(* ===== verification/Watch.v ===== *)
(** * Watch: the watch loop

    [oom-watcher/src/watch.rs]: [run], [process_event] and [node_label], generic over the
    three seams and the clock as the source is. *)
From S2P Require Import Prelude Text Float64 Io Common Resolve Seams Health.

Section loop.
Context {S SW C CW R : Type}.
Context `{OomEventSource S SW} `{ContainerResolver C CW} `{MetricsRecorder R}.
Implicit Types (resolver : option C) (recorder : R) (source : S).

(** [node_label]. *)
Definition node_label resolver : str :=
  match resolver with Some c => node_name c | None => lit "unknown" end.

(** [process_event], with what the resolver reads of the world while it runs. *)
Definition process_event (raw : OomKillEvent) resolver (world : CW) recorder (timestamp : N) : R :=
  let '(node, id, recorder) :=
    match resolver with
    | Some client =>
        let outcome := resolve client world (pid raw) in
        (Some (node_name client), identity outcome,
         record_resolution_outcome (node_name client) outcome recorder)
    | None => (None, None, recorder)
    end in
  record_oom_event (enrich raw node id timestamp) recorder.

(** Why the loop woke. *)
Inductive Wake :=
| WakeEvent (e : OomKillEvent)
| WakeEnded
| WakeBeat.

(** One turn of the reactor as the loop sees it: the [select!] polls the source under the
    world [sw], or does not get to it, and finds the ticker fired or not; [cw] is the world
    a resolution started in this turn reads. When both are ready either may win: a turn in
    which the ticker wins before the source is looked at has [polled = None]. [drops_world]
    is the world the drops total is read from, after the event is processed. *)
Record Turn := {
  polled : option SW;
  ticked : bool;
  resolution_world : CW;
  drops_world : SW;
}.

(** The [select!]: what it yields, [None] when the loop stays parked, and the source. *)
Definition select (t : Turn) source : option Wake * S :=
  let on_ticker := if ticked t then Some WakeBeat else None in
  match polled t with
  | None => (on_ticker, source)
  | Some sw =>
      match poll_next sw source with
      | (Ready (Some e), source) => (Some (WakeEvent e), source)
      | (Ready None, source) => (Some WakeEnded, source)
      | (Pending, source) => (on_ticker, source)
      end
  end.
_____
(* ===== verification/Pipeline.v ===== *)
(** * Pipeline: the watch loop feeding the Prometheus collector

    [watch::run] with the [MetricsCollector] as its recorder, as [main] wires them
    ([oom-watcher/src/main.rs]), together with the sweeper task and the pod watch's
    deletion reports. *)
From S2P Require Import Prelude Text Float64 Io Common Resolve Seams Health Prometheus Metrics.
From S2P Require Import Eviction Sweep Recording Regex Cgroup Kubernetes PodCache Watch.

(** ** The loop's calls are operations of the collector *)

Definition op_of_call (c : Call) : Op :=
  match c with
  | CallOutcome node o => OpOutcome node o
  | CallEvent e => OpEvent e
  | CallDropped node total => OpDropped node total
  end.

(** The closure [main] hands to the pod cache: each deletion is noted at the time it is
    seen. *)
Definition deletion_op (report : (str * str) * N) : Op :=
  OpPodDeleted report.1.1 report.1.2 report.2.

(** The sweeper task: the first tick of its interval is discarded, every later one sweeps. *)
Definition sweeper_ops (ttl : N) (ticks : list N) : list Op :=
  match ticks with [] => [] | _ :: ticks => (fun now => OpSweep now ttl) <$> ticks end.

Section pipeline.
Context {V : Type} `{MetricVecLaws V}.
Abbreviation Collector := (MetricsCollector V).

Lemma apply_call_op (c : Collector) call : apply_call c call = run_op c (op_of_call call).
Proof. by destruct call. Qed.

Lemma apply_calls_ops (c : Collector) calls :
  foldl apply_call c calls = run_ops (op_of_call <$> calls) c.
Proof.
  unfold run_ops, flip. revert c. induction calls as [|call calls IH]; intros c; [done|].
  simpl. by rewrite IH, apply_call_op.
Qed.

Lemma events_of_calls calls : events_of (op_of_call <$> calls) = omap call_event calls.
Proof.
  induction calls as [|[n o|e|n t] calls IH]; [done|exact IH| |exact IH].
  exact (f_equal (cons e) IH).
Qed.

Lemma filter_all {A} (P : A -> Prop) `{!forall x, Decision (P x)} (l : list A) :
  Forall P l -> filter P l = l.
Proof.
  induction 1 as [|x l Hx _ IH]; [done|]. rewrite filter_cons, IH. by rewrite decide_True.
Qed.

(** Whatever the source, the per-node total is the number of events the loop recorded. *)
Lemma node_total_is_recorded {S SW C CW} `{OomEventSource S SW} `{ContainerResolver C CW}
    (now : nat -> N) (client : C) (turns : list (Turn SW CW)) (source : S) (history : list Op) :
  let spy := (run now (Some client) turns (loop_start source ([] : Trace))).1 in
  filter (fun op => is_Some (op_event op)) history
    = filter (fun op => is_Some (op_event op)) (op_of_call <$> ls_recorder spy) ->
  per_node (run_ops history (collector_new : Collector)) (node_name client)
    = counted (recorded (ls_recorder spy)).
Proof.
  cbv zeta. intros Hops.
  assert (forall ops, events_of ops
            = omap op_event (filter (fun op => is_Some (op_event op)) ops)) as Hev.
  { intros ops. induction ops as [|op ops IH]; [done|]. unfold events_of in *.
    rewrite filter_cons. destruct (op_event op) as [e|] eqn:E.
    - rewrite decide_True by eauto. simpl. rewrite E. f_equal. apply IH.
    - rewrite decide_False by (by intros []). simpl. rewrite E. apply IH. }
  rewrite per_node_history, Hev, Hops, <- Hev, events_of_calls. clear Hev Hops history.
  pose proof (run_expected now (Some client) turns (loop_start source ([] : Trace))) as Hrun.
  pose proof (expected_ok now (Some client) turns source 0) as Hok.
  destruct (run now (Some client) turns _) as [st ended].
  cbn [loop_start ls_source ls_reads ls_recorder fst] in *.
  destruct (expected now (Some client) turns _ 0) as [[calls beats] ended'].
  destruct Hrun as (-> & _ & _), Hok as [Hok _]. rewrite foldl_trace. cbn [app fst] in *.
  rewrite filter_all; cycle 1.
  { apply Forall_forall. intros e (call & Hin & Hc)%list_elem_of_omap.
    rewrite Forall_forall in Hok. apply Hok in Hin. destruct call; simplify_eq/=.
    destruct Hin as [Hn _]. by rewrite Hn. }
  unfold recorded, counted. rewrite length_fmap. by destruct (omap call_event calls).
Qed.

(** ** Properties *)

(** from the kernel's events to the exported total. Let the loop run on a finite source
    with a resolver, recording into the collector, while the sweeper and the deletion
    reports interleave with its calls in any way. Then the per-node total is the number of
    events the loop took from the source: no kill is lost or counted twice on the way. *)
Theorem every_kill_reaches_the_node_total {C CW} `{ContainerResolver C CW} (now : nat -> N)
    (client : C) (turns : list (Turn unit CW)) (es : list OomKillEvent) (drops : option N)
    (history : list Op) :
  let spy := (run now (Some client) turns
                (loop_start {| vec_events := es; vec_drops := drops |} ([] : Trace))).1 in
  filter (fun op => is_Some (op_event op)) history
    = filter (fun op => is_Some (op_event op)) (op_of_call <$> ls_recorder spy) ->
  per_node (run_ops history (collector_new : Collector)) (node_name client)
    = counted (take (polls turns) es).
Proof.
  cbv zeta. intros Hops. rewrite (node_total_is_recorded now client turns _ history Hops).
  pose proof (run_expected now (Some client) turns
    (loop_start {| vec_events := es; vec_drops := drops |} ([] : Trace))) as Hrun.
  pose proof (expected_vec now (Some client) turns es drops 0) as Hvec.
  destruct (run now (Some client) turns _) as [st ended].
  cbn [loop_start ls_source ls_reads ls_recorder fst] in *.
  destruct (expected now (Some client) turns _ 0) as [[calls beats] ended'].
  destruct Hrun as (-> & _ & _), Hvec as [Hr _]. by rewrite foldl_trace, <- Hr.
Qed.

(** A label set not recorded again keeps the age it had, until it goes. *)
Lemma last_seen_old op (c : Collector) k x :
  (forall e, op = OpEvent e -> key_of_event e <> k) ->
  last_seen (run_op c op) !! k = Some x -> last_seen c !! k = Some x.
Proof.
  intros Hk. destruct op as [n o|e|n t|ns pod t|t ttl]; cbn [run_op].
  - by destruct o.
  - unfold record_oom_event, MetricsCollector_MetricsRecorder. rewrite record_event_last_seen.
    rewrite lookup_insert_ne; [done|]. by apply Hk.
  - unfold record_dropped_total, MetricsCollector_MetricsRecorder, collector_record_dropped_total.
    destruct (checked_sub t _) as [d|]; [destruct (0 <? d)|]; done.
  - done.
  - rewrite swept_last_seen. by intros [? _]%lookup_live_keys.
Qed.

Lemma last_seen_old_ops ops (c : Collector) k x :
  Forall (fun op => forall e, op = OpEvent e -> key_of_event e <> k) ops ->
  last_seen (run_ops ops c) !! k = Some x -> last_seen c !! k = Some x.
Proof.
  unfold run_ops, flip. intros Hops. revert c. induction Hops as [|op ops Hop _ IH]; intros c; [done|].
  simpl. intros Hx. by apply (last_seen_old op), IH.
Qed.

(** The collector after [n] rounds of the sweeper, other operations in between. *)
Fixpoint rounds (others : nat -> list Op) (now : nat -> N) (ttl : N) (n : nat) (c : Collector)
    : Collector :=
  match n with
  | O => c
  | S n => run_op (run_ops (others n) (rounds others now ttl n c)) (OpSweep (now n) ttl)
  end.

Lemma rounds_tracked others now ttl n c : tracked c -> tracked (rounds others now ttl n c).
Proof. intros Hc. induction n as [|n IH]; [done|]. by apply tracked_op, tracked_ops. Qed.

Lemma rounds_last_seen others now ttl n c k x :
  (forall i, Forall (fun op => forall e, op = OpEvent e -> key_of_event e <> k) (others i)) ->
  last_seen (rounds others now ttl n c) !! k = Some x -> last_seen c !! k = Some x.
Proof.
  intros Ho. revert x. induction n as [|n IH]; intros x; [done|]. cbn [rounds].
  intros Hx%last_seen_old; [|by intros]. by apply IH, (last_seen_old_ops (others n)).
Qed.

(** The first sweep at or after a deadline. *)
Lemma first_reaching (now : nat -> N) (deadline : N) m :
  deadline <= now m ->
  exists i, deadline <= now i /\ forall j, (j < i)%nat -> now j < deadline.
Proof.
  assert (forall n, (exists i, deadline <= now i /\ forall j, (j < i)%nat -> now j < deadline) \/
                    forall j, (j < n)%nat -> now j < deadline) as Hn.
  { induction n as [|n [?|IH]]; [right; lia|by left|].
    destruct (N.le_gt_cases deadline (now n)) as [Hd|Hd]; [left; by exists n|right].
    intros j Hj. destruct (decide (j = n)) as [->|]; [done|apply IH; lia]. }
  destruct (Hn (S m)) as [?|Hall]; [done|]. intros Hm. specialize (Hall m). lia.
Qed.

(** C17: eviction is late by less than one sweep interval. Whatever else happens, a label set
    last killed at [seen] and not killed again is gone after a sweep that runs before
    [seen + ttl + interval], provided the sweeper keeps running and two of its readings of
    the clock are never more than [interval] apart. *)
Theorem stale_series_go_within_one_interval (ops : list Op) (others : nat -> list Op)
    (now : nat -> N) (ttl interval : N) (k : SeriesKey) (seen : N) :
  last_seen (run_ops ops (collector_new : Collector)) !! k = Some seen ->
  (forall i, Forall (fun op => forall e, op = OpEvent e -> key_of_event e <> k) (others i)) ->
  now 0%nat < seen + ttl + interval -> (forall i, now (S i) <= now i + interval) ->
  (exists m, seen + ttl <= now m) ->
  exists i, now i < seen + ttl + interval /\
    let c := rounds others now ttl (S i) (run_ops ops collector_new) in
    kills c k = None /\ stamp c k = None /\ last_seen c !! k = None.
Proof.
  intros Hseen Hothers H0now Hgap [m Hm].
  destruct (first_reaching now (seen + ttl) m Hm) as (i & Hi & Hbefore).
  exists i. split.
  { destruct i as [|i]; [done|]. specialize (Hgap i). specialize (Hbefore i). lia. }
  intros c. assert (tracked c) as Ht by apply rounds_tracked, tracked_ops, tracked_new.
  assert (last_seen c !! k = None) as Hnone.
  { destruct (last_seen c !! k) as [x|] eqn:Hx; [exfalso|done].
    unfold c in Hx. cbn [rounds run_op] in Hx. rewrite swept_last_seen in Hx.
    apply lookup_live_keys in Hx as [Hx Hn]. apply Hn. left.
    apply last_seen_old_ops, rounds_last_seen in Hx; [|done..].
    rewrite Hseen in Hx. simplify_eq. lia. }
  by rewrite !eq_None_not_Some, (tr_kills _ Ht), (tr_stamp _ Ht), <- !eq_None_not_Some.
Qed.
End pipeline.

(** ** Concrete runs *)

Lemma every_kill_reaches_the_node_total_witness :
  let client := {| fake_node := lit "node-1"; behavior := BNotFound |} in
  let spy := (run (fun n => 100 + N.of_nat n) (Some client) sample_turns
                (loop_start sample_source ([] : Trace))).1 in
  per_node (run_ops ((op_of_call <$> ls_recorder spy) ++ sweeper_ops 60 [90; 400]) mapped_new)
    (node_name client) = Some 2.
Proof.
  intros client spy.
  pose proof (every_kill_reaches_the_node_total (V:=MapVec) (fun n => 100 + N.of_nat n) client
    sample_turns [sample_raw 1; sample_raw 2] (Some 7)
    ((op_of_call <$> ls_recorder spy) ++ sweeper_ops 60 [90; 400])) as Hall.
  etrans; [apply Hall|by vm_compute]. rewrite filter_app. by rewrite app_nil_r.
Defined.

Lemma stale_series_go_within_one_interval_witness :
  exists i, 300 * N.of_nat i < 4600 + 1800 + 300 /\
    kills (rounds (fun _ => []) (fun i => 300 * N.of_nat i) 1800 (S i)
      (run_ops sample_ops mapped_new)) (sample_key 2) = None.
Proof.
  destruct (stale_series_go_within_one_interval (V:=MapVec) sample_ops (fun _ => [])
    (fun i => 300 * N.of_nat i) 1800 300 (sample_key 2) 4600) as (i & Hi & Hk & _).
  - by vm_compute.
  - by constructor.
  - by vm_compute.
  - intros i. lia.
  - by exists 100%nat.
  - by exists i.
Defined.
_____
Your answer should be the lines of the records that include the word "number".

(** Whatever the source, the per-node total is the number of events the loop recorded. *)
    reports interleave with its calls in any way. Then the per-node total is the number of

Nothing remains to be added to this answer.